Hardy Jones has written a book that takes us through the phenomenal, almost unimaginable, world of dolphins in the wild and his thirty-year efforts to protect dolphins from the brutal hand of dolphin hunters and ocean contamination. – Ted Danson, actor, co-founder

The Voice of the Dolphins reveals intimate details of dolphins in the wild and the emerging threats to their very existence and ours. In it, Hardy Jones, executive director of and a pioneer in filming dolphins, killer whales and sperm whales underwater in the wild, presents persuasive evidence that a lethal threat to dolphins—and, it turns out, to humans—is the rising level of contaminants in the ocean food chain. When Jones was diagnosed with myeloma, his blood tests revealed highly elevated levels of chemicals such as DDT, flame retardants and hexachlorobenzine in his blood and tissues—the same chemicals found in ever-greater concentrations throughout dolphin populations around the world. The diagnosis spurred him to seek the sources of the pollutants in his own body and to document their impact on marine life and human beings. Jones has found dolphins with multiple myeloma, and his research reveals extreme levels of contamination in those dolphins tested.

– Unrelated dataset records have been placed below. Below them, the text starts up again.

(** * kobo-to-calibre: matching, classification and update pipeline

    A shallow embedding of [src/book_matcher.py], [src/calibre_updater.py],
    [src/sync_engine.py] and the parts of [src/library_manager.py] and
    [src/kobo_reader.py] they rely on, together with the properties the
    specification states about them.

    Conventions of the embedding.
    - A Python [str] is a [string]; each [ascii] stands for the code point
      of the same number, so the strings covered are those whose code
      points lie in U+0000..U+00FF.  On that range [str.lower], [str.strip],
      the regular-expression classes [\w] and [\s] are those of CPython.
    - Everything outside the interpreter (the SQLite files, the [calibredb]
      subprocess, [shutil.copy2], the clock) is an [Env]: a world type with
      one answer function per kind of call.  Every call is recorded in a
      trace, so that properties about which calls were issued can be stated.
    - A Python exception that leaves a function is a [Raise] result.
    - Logger calls are dropped, except where evaluating their arguments can
      itself raise. *)

From Stdlib Require Import ZArith NArith List String Ascii Bool Lia DecimalString.
From Stdlib Require Import DecimalZ DecimalPos.
From stdpp Require Import base gmap strings list.

Local Open Scope string_scope.
Local Open Scope list_scope.

(* ===================================================================== *)
(** ** Python string primitives *)
(* ===================================================================== *)

Module PyStr.

Definition code (c : ascii) : N := N_of_ascii c.

Definition in_range (lo hi : N) (c : ascii) : bool :=
  (lo <=? code c)%N && (code c <=? hi)%N.

Definition is_code (n : N) (c : ascii) : bool := (code c =? n)%N.

(** [Py_UNICODE_ISSPACE]: what [str.strip()] removes and what [\s] matches. *)
Definition is_space (c : ascii) : bool :=
  in_range 9 13 c || in_range 28 32 c || is_code 133 c || is_code 160 c.

(** Characters changed by [str.lower()]: A-Z and the accented capitals
    U+00C0..U+00DE without the multiplication sign U+00D7. *)
Definition is_upper (c : ascii) : bool :=
  in_range 65 90 c || (in_range 192 222 c && negb (is_code 215 c)).

Definition lower_char (c : ascii) : ascii :=
  if is_upper c then ascii_of_N (code c + 32) else c.

(** Lower-case letters whose capital lies in the same range: a-z and
    U+00E0..U+00FE without the division sign U+00F7.  (The capitals of
    U+00B5, U+00DF and U+00FF lie outside U+0000..U+00FF; [upper_char]
    leaves those three unchanged.) *)
Definition has_upper (c : ascii) : bool :=
  in_range 97 122 c || (in_range 224 254 c && negb (is_code 247 c)).

Definition upper_char (c : ascii) : ascii :=
  if has_upper c then ascii_of_N (code c - 32) else c.

(** [str.isalpha] on one character. *)
Definition is_alpha (c : ascii) : bool :=
  in_range 65 90 c || in_range 97 122 c
  || is_code 170 c || is_code 181 c || is_code 186 c
  || in_range 192 214 c || in_range 216 246 c || in_range 248 255 c.

(** [str.isdecimal]: the ten digits. *)
Definition is_decimal (c : ascii) : bool := in_range 48 57 c.

(** [str.isnumeric]: digits, superscripts one to three, vulgar fractions. *)
Definition is_numeric (c : ascii) : bool :=
  in_range 48 57 c || is_code 178 c || is_code 179 c || is_code 185 c
  || in_range 188 190 c.

(** [Py_UNICODE_ISALNUM]. *)
Definition is_alnum (c : ascii) : bool := is_alpha c || is_numeric c.

(** The class [\w] of [re] on [str] patterns: alphanumerics and underscore. *)
Definition is_word (c : ascii) : bool := is_alnum c || is_code 95 c.

(** Cased characters (for [str.title]). *)
Definition is_cased (c : ascii) : bool :=
  is_upper c || has_upper c
  || is_code 170 c || is_code 181 c || is_code 186 c
  || is_code 223 c || is_code 255 c.

Fixpoint map_chars (f : ascii -> ascii) (s : string) : string :=
  match s with
  | EmptyString => EmptyString
  | String c r => String (f c) (map_chars f r)
  end.

(** [s.lower()] *)
Definition lower (s : string) : string := map_chars lower_char s.

(** [s.lstrip()] *)
Fixpoint lstrip (s : string) : string :=
  match s with
  | EmptyString => EmptyString
  | String c r => if is_space c then lstrip r else s
  end.

(** [s.rstrip()] *)
Fixpoint rstrip (s : string) : string :=
  match s with
  | EmptyString => EmptyString
  | String c r =>
      match rstrip r with
      | EmptyString => if is_space c then EmptyString else String c EmptyString
      | r' => String c r'
      end
  end.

Jones says, "It is wonderful (work), but what I’m discovering in the dolphins I've been filming is heartbreaking. Many of them are loaded with pollutants, and whole populations are in jeopardy of vanishing from the seas. I've been filming orca in the San Juan’s since the early eighties, and they're so loaded with PCBs that their reproductive capabilities are seriously compromised and their corpses have to be treated as toxic waste."

When Jones met Dr. Brian Durie, Chairman of the International Myeloma Foundation (IMF) Board of Directors, one of the leading experts in blood cancers and a specialist in multiple myeloma, they noted some interesting parallels.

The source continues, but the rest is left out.